- [WORK TASK]:
Print all of the data exactly.

- [RECORDED INFORMATION]:
(* ===== verification/Packet.v ===== *)
(** * Packet connections: [native/src/protocol_packet.c]

    A connection that carries datagrams through a chain: directly, encrypted
    for Shadowsocks, framed in a Trojan stream, through a VMESS stream to a
    fixed target, or through a tunnel.  Here are the choice of the kind, the
    dial, sending and receiving.  What the sockets report, the conditioner's
    decision to drop and the tunnels are arguments; allocation is taken to
    succeed. *)

From S2P Require Import Prelude CLib Inet Socks Crypto Disk Config Policy Shadowsocks Chain.

Module Packet.
Import Crypto Disk Shadowsocks.

Definition CH_PACKET_MAX_WIRE_SIZE : Z := 65507.
Definition CH_TROJAN_MAX_FRAME_SIZE : Z := 65798.

Inductive ch_packet_kind : Type :=
| CH_PACKET_DIRECT | CH_PACKET_SHADOWSOCKS | CH_PACKET_TROJAN | CH_PACKET_VMESS | CH_PACKET_TUNNEL.

#[export] Instance ch_packet_kind_eq_dec : EqDecision ch_packet_kind.
Proof. solve_decision. Defined.

(** [C] is a connected stream, [T] a tunnel.  The capacity of the receive
    buffer is kept beside its bytes. *)
Record ch_packet_connection (C T : Type) : Type := mk_connection {
  kind : ch_packet_kind;
  ipv4_open : bool;
  ipv6_open : bool;
  stream : option C;
  cipher : option ch_ss_cipher;
  packet_key : bytes;
  shadowsocks_prefix : bytes;
  receive_buffer : bytes;
  receive_capacity : Z;
  fixed_target : bytes;
  tunnel_packet : option T
}.
Arguments mk_connection {C T} _ _ _ _ _ _ _ _ _ _ _.
Arguments kind {C T} _.
Arguments ipv4_open {C T} _.
Arguments ipv6_open {C T} _.
Arguments stream {C T} _.
Arguments cipher {C T} _.
Arguments packet_key {C T} _.
Arguments shadowsocks_prefix {C T} _.
Arguments receive_buffer {C T} _.
Arguments receive_capacity {C T} _.
Arguments fixed_target {C T} _.
Arguments tunnel_packet {C T} _.

(** ** Targets *)

Definition ch_packet_split_target (target : bytes) : result (bytes * bytes) :=
  match target with
  | [] => fail CH_ERROR_INVALID_ARGUMENT (str "packet target is required")
  | 91 :: host_start =>
      match split_first 93 host_start with
      | Some (host, 58 :: service) =>
          if beq service [] then fail CH_ERROR_INVALID_ARGUMENT (str "invalid bracketed packet target") else Done (host, service)
      | _ => fail CH_ERROR_INVALID_ARGUMENT (str "invalid bracketed packet target")
      end
  | _ =>
      match split_last 58 target with
      | Some (host, service) =>
          if beq host [] || beq service [] || bool_decide (58 ∈ host) then
            fail CH_ERROR_INVALID_ARGUMENT (str "packet target must be host:port")
          else Done (host, service)
      | None => fail CH_ERROR_INVALID_ARGUMENT (str "packet target must be host:port")
      end
  end.

(** [lookup]: what [getaddrinfo] makes of a host and a service. *)
Definition ch_packet_resolve {A} (lookup : bytes -> bytes -> list A + bytes) (target : bytes) : result (list A) :=
  '(host, service) ← ch_packet_split_target target;
  match lookup host service with
  | inr message => fail CH_ERROR_IO (str "resolve packet target: " ++ message)
  | inl addresses => Done addresses
  end.

(** [name]: the family of an address (true for IPv6), its host and its
    service, or the error of [getnameinfo]. *)
Definition ch_packet_format_source (name : bool * bytes * bytes + bytes) : result bytes :=
  match name with
  | inr message => fail CH_ERROR_IO (str "format UDP source: " ++ message)
  | inl (ipv6, host, service) => Done (if ipv6 : bool then str "[" ++ host ++ str "]:" ++ service else host ++ str ":" ++ service)
  end.

(** ** Dialing *)

Section Dial.
Context {D C T : Type} `{Inet} `{Evp} `{Digest}.
Implicit Types (chain : Config.toml_table D).

Definition ch_packet_optional_string (table : option (Config.toml_table D)) (key : String.string) : option bytes :=
  match table with
  | None => None
  | Some t =>
      if Config.toml_key_exists t (str key) then
        match Config.ch_config_table_get_string t (str key) with Done s => Some s | _ => None end
      else None
  end.

Definition ch_packet_allocate (kind : ch_packet_kind) : ch_packet_connection C T :=
  mk_connection kind false false None None [] [] [] 0 [] None.

(** The kind of connection of a chain, and its last server. *)
Definition packet_kind chain : result (ch_packet_kind * option (Config.toml_table D)) :=
  let servers := Chain.servers_of chain in
  match list.last servers with
  | None => fail CH_ERROR_INVALID_ARGUMENT (str "native packet chain requires one server")
  | Some item =>
      let server := Config.table_at item in
      match ch_packet_optional_string server "protocol" with
      | None => fail CH_ERROR_INVALID_ARGUMENT (str "packet chain protocol is required")
      | Some protocol =>
          let of_kind name := strcaseeq protocol (str name) in
          kind ←
            (if of_kind "direct"%string then Done CH_PACKET_DIRECT
             else if of_kind "shadowsocks"%string then Done CH_PACKET_SHADOWSOCKS
             else if of_kind "trojan"%string || of_kind "clambback"%string then Done CH_PACKET_TROJAN
             else if of_kind "vmess"%string then Done CH_PACKET_VMESS
             else if of_kind "wireguard"%string then Done CH_PACKET_TUNNEL
             else if of_kind "openvpn"%string then Done CH_PACKET_TUNNEL
             else fail CH_ERROR_UNSUPPORTED (str "native packet protocol " ++ protocol ++ str " is not ported yet"));
          if negb (lenZ servers =? 1) && negb (bool_decide (kind = CH_PACKET_TROJAN)) && negb (bool_decide (kind = CH_PACKET_VMESS)) then
            fail CH_ERROR_UNSUPPORTED (str "native datagram packet chains currently require one server")
          else Done (kind, server)
      end
  end.

(** What the system reports and the tunnels do. *)
Record packet_env : Type := mk_packet_env {
  udp_lookup : bytes -> bytes -> list (Chain.attempt unit) + bytes;
  unreachable : bytes;
  openvpn_open : option (Config.toml_table D) -> result T;
  wireguard_open : option (Config.toml_table D) -> result T
}.

Definition ch_packet_connect_server (env : packet_env) (target : bytes) : result unit :=
  addresses ← ch_packet_resolve (udp_lookup env) target;
  match Chain.first_connected addresses (unreachable env) with
  | inl _ => Done tt
  | inr message => fail CH_ERROR_IO (str "connect UDP server " ++ target ++ str ": " ++ message)
  end.

(** A setting, or another one when it is missing. *)
Definition or_else (a b : option bytes) : option bytes := match a with Some _ => a | None => b end.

- [RESULT BELOW]:
(* ===== verification/Packet.v ===== *)
(** * Packet connections: [native/src/protocol_packet.c]

    A connection that carries datagrams through a chain: directly, encrypted
    for Shadowsocks, framed in a Trojan stream, through a VMESS stream to a
    fixed target, or through a tunnel.  Here are the choice of the kind, the
    dial, sending and receiving.  What the sockets report, the conditioner's
    decision to drop and the tunnels are arguments; allocation is taken to
    succeed. *)

From S2P Require Import Prelude CLib Inet Socks Crypto Disk Config Policy Shadowsocks Chain.

Module Packet.
Import Crypto Disk Shadowsocks.

Definition CH_PACKET_MAX_WIRE_SIZE : Z := 65507.
Definition CH_TROJAN_MAX_FRAME_SIZE : Z := 65798.

Inductive ch_packet_kind : Type :=
| CH_PACKET_DIRECT | CH_PACKET_SHADOWSOCKS | CH_PACKET_TROJAN | CH_PACKET_VMESS | CH_PACKET_TUNNEL.

#[export] Instance ch_packet_kind_eq_dec : EqDecision ch_packet_kind.
Proof. solve_decision. Defined.

(** [C] is a connected stream, [T] a tunnel.  The capacity of the receive
    buffer is kept beside its bytes. *)
Record ch_packet_connection (C T : Type) : Type := mk_connection {
  kind : ch_packet_kind;
  ipv4_open : bool;
  ipv6_open : bool;
  stream : option C;
  cipher : option ch_ss_cipher;
  packet_key : bytes;
  shadowsocks_prefix : bytes;
  receive_buffer : bytes;
  receive_capacity : Z;
  fixed_target : bytes;
  tunnel_packet : option T
}.
Arguments mk_connection {C T} _ _ _ _ _ _ _ _ _ _ _.
Arguments kind {C T} _.
Arguments ipv4_open {C T} _.
Arguments ipv6_open {C T} _.
Arguments stream {C T} _.
Arguments cipher {C T} _.
Arguments packet_key {C T} _.
Arguments shadowsocks_prefix {C T} _.
Arguments receive_buffer {C T} _.
Arguments receive_capacity {C T} _.
Arguments fixed_target {C T} _.
Arguments tunnel_packet {C T} _.

(** ** Targets *)

Definition ch_packet_split_target (target : bytes) : result (bytes * bytes) :=
  match target with
  | [] => fail CH_ERROR_INVALID_ARGUMENT (str "packet target is required")
  | 91 :: host_start =>
      match split_first 93 host_start with
      | Some (host, 58 :: service) =>
          if beq service [] then fail CH_ERROR_INVALID_ARGUMENT (str "invalid bracketed packet target") else Done (host, service)
      | _ => fail CH_ERROR_INVALID_ARGUMENT (str "invalid bracketed packet target")
      end
  | _ =>
      match split_last 58 target with
      | Some (host, service) =>
          if beq host [] || beq service [] || bool_decide (58 ∈ host) then
            fail CH_ERROR_INVALID_ARGUMENT (str "packet target must be host:port")
          else Done (host, service)
      | None => fail CH_ERROR_INVALID_ARGUMENT (str "packet target must be host:port")
      end
  end.

(** [lookup]: what [getaddrinfo] makes of a host and a service. *)
Definition ch_packet_resolve {A} (lookup : bytes -> bytes -> list A + bytes) (target : bytes) : result (list A) :=
  '(host, service) ← ch_packet_split_target target;
  match lookup host service with
  | inr message => fail CH_ERROR_IO (str "resolve packet target: " ++ message)
  | inl addresses => Done addresses
  end.

(** [name]: the family of an address (true for IPv6), its host and its
    service, or the error of [getnameinfo]. *)
Definition ch_packet_format_source (name : bool * bytes * bytes + bytes) : result bytes :=
  match name with
  | inr message => fail CH_ERROR_IO (str "format UDP source: " ++ message)
  | inl (ipv6, host, service) => Done (if ipv6 : bool then str "[" ++ host ++ str "]:" ++ service else host ++ str ":" ++ service)
  end.

(** ** Dialing *)

Section Dial.
Context {D C T : Type} `{Inet} `{Evp} `{Digest}.
Implicit Types (chain : Config.toml_table D).

Definition ch_packet_optional_string (table : option (Config.toml_table D)) (key : String.string) : option bytes :=
  match table with
  | None => None
  | Some t =>
      if Config.toml_key_exists t (str key) then
        match Config.ch_config_table_get_string t (str key) with Done s => Some s | _ => None end
      else None
  end.

Definition ch_packet_allocate (kind : ch_packet_kind) : ch_packet_connection C T :=
  mk_connection kind false false None None [] [] [] 0 [] None.

(** The kind of connection of a chain, and its last server. *)
Definition packet_kind chain : result (ch_packet_kind * option (Config.toml_table D)) :=
  let servers := Chain.servers_of chain in
  match list.last servers with
  | None => fail CH_ERROR_INVALID_ARGUMENT (str "native packet chain requires one server")
  | Some item =>
      let server := Config.table_at item in
      match ch_packet_optional_string server "protocol" with
      | None => fail CH_ERROR_INVALID_ARGUMENT (str "packet chain protocol is required")
      | Some protocol =>
          let of_kind name := strcaseeq protocol (str name) in
          kind ←
            (if of_kind "direct"%string then Done CH_PACKET_DIRECT
             else if of_kind "shadowsocks"%string then Done CH_PACKET_SHADOWSOCKS
             else if of_kind "trojan"%string || of_kind "clambback"%string then Done CH_PACKET_TROJAN
             else if of_kind "vmess"%string then Done CH_PACKET_VMESS
             else if of_kind "wireguard"%string then Done CH_PACKET_TUNNEL
             else if of_kind "openvpn"%string then Done CH_PACKET_TUNNEL
             else fail CH_ERROR_UNSUPPORTED (str "native packet protocol " ++ protocol ++ str " is not ported yet"));
          if negb (lenZ servers =? 1) && negb (bool_decide (kind = CH_PACKET_TROJAN)) && negb (bool_decide (kind = CH_PACKET_VMESS)) then
            fail CH_ERROR_UNSUPPORTED (str "native datagram packet chains currently require one server")
          else Done (kind, server)
      end
  end.

(** What the system reports and the tunnels do. *)
Record packet_env : Type := mk_packet_env {
  udp_lookup : bytes -> bytes -> list (Chain.attempt unit) + bytes;
  unreachable : bytes;
  openvpn_open : option (Config.toml_table D) -> result T;
  wireguard_open : option (Config.toml_table D) -> result T
}.

Definition ch_packet_connect_server (env : packet_env) (target : bytes) : result unit :=
  addresses ← ch_packet_resolve (udp_lookup env) target;
  match Chain.first_connected addresses (unreachable env) with
  | inl _ => Done tt
  | inr message => fail CH_ERROR_IO (str "connect UDP server " ++ target ++ str ": " ++ message)
  end.

(** A setting, or another one when it is missing. *)
Definition or_else (a b : option bytes) : option bytes := match a with Some _ => a | None => b end.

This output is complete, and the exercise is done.